What the task requires => If a line below contains the string "scalar", return that line.

[Collection entries]
(* ===== verification/RustChar.v ===== *)
(** * Rust characters

    A [char] is a Unicode scalar value.  Code that works on the characters of a
    text is modelled on the list of its scalar values.  White space, control
    characters and the ASCII classes are written out; [char::is_alphabetic],
    [char::is_numeric] and [str::to_lowercase] follow the Unicode tables of the
    standard library and are a class with their values on ASCII as its laws. *)

From S2P Require Import Prelude RustStr.

Definition char : Type := N.

(** The scalar value of an ASCII character, and the characters of an ASCII text. *)
Definition ch (a : ascii) : char := N_of_ascii a.
#[global] Arguments ch : simpl never.
Definition text (s : string) : list char := map ch (bytes_of s).
(** The string of the characters: their UTF-8 bytes. *)
Definition str_of (l : list char) : string := of_bytes (flat_map utf8_encode l).

Definition is_whitespace (c : char) : bool := bool_decide (c ∈ white_space).
Definition is_control (c : char) : bool := ((c <? 32) || (127 <=? c) && (c <=? 159))%N.
Definition is_digit (c : char) : bool := ((48 <=? c) && (c <=? 57))%N.
Definition is_upper (c : char) : bool := ((65 <=? c) && (c <=? 90))%N.
Definition is_lower (c : char) : bool := ((97 <=? c) && (c <=? 122))%N.
Definition is_letter (c : char) : bool := is_upper c || is_lower c.

(** [char::to_ascii_uppercase] and [char::eq_ignore_ascii_case]. *)
Definition to_ascii_uppercase (c : char) : char := if is_lower c then (c - 32)%N else c.
Definition char_eq_ignore_case (a b : char) : bool :=
  (to_ascii_uppercase a =? to_ascii_uppercase b)%N.

Definition to_ascii_lowercase (c : char) : char := if is_upper c then (c + 32)%N else c.

Class CharLib := {
  is_alphabetic : char -> bool;
  is_numeric : char -> bool;
  (** [str::to_lowercase]. *)
  lower_case : list char -> list char;
}.

Class CharLaws `{CharLib} := {
  alphabetic_ascii c : (c < 128)%N -> is_alphabetic c = is_letter c;
  numeric_ascii c : (c < 128)%N -> is_numeric c = is_digit c;
  (** No white space is a letter or a digit. *)
  whitespace_alphanumeric c : is_whitespace c = true -> is_alphabetic c || is_numeric c = false;
  lower_case_ascii l : Forall (fun c => c < 128)%N l -> lower_case l = map to_ascii_lowercase l;
}.

(** [char::is_alphanumeric]. *)
Definition is_alphanumeric `{CharLib} (c : char) : bool := is_alphabetic c || is_numeric c.

(** The ASCII rows of the tables, as an instance. *)
#[export] Instance ascii_chars : CharLib := {
  is_alphabetic := is_letter;
  is_numeric := is_digit;
  lower_case := map to_ascii_lowercase;
}.

#[export] Instance ascii_chars_laws : CharLaws.
Proof.
  split; [done|done| |done]. intros c Hc. apply bool_decide_eq_true in Hc. revert c Hc.
  apply Forall_forall. vm_compute. by repeat constructor.
Qed.

(** ** Texts *)

Fixpoint drop_while {A} (p : A -> bool) (l : list A) : list A :=
  match l with
  | [] => []
  | x :: l' => if p x then drop_while p l' else l
  end.

(** [str::trim_start], [trim_end] and [trim]. *)
Definition trim_left (l : list char) : list char := drop_while is_whitespace l.
Definition trim_right (l : list char) : list char := rev (drop_while is_whitespace (rev l)).
Definition trim_text (l : list char) : list char := trim_right (trim_left l).

(** [str::starts_with]. *)
Fixpoint has_prefix (p l : list char) : bool :=
  match p, l with
  | [], _ => true
  | c :: p', d :: l' => (c =? d)%N && has_prefix p' l'
  | _ :: _, [] => false
  end.

(** [str::find] and the text around the match: what is before it, and what
    follows the text found. *)
Fixpoint find_text (needle l : list char) : option (list char * list char) :=
  if has_prefix needle l then Some ([], drop (length needle) l)
  else match l with
       | [] => None
       | c :: l' => '(before, after) ← find_text needle l'; Some (c :: before, after)
       end.

(** [str::contains]. *)
Definition contains_text (needle l : list char) : bool := bool_decide (is_Some (find_text needle l)).

(** [str::split] at the characters with property [p]. *)
Fixpoint split_chars (p : char -> bool) (l : list char) : list (list char) :=
  match l with
  | [] => [[]]
  | c :: l' =>
      if p c then [] :: split_chars p l'
      else match split_chars p l' with
           | [] => [[c]]
           | w :: ws => (c :: w) :: ws
           end
  end.

(** [str::split_whitespace]. *)
Definition split_whitespace (l : list char) : list (list char) :=
  List.filter (fun w => negb (bool_decide (w = []))) (split_chars is_whitespace l).

(** The decimal text of a number, [to_string] of an unsigned integer. *)
Fixpoint digits (rounds : nat) (n : N) (acc : list char) : list char :=
  match rounds with
  | O => acc
  | S rounds' =>
      let acc' := (48 + n mod 10)%N :: acc in
      if (n <? 10)%N then acc' else digits rounds' (n / 10)%N acc'
  end.
Definition decimal (n : N) : list char := digits (S (N.size_nat n)) n [].

(** [\[T\]::join]. *)
Fixpoint join_text (sep : list char) (l : list (list char)) : list char :=
  match l with
  | [] => []
  | [x] => x
  | x :: l' => x ++ sep ++ join_text sep l'
  end.

Lemma drop_while_app {A} (p : A -> bool) l : exists q, l = q ++ drop_while p l.
Proof.
  induction l as [|x l [q IH]]; simpl; [by exists []|]. destruct (p x); [|by exists []].
  exists (x :: q). simpl. by rewrite <- IH.
Qed.

Lemma find_text_app needle l before after :
  find_text needle l = Some (before, after) -> exists m, l = before ++ m ++ after /\ length m = length needle.
Proof.
  revert before. induction l as [|c l IH]; intros before; simpl.
  - destruct (has_prefix needle []) eqn:Hp; [|done]. intros [= <- <-].
    destruct needle; [|done]. by exists [].
  - destruct (has_prefix needle (c :: l)) eqn:Hp.
    + intros [= <- <-]. exists (take (length needle) (c :: l)). simpl.
      split; [by rewrite take_drop|]. apply length_take_le.
      clear IH. revert Hp. generalize (c :: l). induction needle as [|d n IHn]; intros k; [simpl; lia|].
      destruct k as [|e k]; [done|]. simpl. intros [_ Hk]%andb_true_iff. apply IHn in Hk. lia.
    + intros ([b a] & Hf & [= <- <-])%bind_Some. destruct (IH b Hf) as (m & -> & ?).
      by exists m.
Qed.

(** Reading a character class off an ASCII character, one at a time. *)
Lemma ascii_ind (P : char -> Prop) :
  Forall P (map ch (map ascii_of_nat (seq 0 128))) -> forall c, (c < 128)%N -> P c.
Proof.
  intros HP c Hc. rewrite Forall_forall in HP. apply HP.
  apply list_elem_of_fmap. exists (ascii_of_N c). split.
  - unfold ch. by rewrite N_ascii_embedding by lia.
  - apply list_elem_of_fmap. exists (N.to_nat c). split.
    + unfold ascii_of_nat. by rewrite N2Nat.id.
    + apply elem_of_seq. lia.
Qed.

(** ** Numbers *)

(** The value of a run of digits. *)
Definition digits_value (l : list N) : Z :=
  foldl (fun a d => a * 10 + Z.of_N (d - 48)) 0 l.

Lemma digits_value_snoc l d : digits_value (l ++ [d]) = digits_value l * 10 + Z.of_N (d - 48).
Proof. unfold digits_value. by rewrite foldl_app. Qed.

Lemma digit_is_digit n : is_digit (48 + n mod 10)%N = true.
Proof.
  unfold is_digit. pose proof (N.mod_lt n 10 ltac:(done)) as Hm. revert Hm.
  generalize (n mod 10)%N. intros m Hm. rewrite andb_true_iff, !N.leb_le. lia.
Qed.

Lemma digits_spec r n acc :
  (n < 10 ^ N.of_nat r)%N -> (0 < r)%nat ->
  exists ds, digits r n acc = ds ++ acc /\ forallb is_digit ds = true /\ ds <> [] /\
    digits_value ds = Z.of_N n.
Proof.
  revert n acc. induction r as [|r IH]; intros n acc Hn Hr; [lia|]. simpl.
  assert (Hd : Z.of_N (48 + n mod 10 - 48) = Z.of_N (n mod 10)) by (f_equal; rewrite N.add_comm; apply N.add_sub).
  destruct (N.ltb_spec n 10) as [Hlt|Hge].
  - exists [(48 + n mod 10)%N]. split; [done|]. split; [simpl; by rewrite digit_is_digit|].
    split; [done|]. unfold digits_value. simpl foldl. rewrite Hd, N.mod_small by done. lia.
  - destruct (IH (n / 10)%N ((48 + n mod 10)%N :: acc)) as (ds & Heq & Hds & Hne & Hv).
    + apply N.Div0.div_lt_upper_bound. rewrite Nat2N.inj_succ, N.pow_succ_r in Hn by lia. lia.
    + destruct r; [|lia]. simpl in Hn. lia.
    + exists (ds ++ [(48 + n mod 10)%N]). rewrite Heq, <- app_assoc. split; [done|].
      split; [rewrite forallb_app; simpl; by rewrite Hds, digit_is_digit|].
      split; [by destruct ds|]. rewrite digits_value_snoc, Hv, Hd.
      rewrite N2Z.inj_div, N2Z.inj_mod. pose proof (Z.div_mod (Z.of_N n) 10). lia.
Qed.

Lemma size_bound n : (n < 10 ^ N.of_nat (S (N.size_nat n)))%N.
Proof.
  assert (Hp : forall p, (Npos p < 2 ^ N.of_nat (Pos.size_nat p))%N).
  { induction p as [p IH|p IH|]; [..|done]; change (Pos.size_nat _) with (S (Pos.size_nat p));
      rewrite Nat2N.inj_succ, N.pow_succ_r by lia; lia. }
  assert (Hsz : (n < 2 ^ N.of_nat (S (N.size_nat n)))%N).
  { destruct n as [|p]; [done|]. simpl N.size_nat. rewrite Nat2N.inj_succ, N.pow_succ_r by lia.
    specialize (Hp p). lia. }
  eapply N.lt_le_trans; [exact Hsz|]. apply N.pow_le_mono_l. lia.
Qed.

Lemma decimal_spec n :
  exists d ds, decimal n = d :: ds /\ is_digit d = true /\ forallb is_digit ds = true /\
    digits_value (d :: ds) = Z.of_N n.
Proof.
  unfold decimal. destruct (digits_spec (S (N.size_nat n)) n []) as (ds & Heq & Hds & Hne & Hv);
    [apply size_bound|lia|].
  rewrite Heq, app_nil_r. destruct ds as [|d ds]; [done|]. simpl in Hds.
  apply andb_true_iff in Hds as [Hd Hds]. by exists d, ds.
Qed.

Lemma decimal_inj a b : decimal a = decimal b -> a = b.
Proof.
  intros Heq. destruct (decimal_spec a) as (d & ds & Ha & _ & _ & Hva).
  destruct (decimal_spec b) as (e & es & Hb & _ & _ & Hvb).
  rewrite Heq, Hb in Ha. injection Ha as -> ->. lia.
Qed.

Lemma decimal_digits n : forallb is_digit (decimal n) = true.
Proof. destruct (decimal_spec n) as (d & ds & -> & Hd & Hds & _). simpl. by rewrite Hd. Qed.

Output below =>
    A [char] is a Unicode scalar value.  Code that works on the characters of a
    text is modelled on the list of its scalar values.  White space, control
(** The scalar value of an ASCII character, and the characters of an ASCII text. *)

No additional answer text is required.